### Dataset

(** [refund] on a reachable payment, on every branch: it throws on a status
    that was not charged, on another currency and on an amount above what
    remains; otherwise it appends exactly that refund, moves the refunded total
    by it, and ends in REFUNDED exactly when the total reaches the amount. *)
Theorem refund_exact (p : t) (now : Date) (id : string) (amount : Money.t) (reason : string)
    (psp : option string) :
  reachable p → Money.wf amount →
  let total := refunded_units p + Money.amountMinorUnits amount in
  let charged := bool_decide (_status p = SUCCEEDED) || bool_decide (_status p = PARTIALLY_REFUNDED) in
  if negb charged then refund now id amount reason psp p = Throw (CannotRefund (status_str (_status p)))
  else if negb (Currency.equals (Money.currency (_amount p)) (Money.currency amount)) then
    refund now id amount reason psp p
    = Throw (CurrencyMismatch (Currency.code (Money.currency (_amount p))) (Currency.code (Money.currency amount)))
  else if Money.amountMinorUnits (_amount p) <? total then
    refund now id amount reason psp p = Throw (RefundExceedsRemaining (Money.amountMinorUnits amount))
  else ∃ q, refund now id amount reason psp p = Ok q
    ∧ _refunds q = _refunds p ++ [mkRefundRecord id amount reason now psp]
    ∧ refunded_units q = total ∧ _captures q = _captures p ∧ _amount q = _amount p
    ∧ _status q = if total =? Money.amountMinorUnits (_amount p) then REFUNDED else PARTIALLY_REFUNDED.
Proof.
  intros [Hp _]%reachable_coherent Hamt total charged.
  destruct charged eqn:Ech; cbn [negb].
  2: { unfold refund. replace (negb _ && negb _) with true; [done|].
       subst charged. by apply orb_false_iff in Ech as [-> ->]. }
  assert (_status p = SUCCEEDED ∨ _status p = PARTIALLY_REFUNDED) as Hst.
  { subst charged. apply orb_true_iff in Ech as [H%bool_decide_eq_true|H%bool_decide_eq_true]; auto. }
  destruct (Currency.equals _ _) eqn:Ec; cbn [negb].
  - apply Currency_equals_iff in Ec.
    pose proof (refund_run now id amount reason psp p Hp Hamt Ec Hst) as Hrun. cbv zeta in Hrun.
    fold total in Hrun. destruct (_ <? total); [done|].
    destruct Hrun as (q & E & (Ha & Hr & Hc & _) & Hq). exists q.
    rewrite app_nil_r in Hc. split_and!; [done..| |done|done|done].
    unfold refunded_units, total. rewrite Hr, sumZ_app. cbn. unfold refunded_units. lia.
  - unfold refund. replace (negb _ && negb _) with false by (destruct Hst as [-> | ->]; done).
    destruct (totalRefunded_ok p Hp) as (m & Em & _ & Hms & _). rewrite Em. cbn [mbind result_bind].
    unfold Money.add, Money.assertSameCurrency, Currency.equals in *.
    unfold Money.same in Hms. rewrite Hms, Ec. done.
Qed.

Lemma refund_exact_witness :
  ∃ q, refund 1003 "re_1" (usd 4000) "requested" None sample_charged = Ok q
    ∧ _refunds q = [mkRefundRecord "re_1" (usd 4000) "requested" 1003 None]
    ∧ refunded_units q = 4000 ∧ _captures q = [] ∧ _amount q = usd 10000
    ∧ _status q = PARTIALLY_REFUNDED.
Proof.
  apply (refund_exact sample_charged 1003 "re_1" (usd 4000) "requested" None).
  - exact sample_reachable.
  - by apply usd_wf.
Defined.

### What is needed
Among the records above, find each line holding the string "that" and pull it out.

### Task result
    that was not charged, on another currency and on an amount above what
    remains; otherwise it appends exactly that refund, moves the refunded total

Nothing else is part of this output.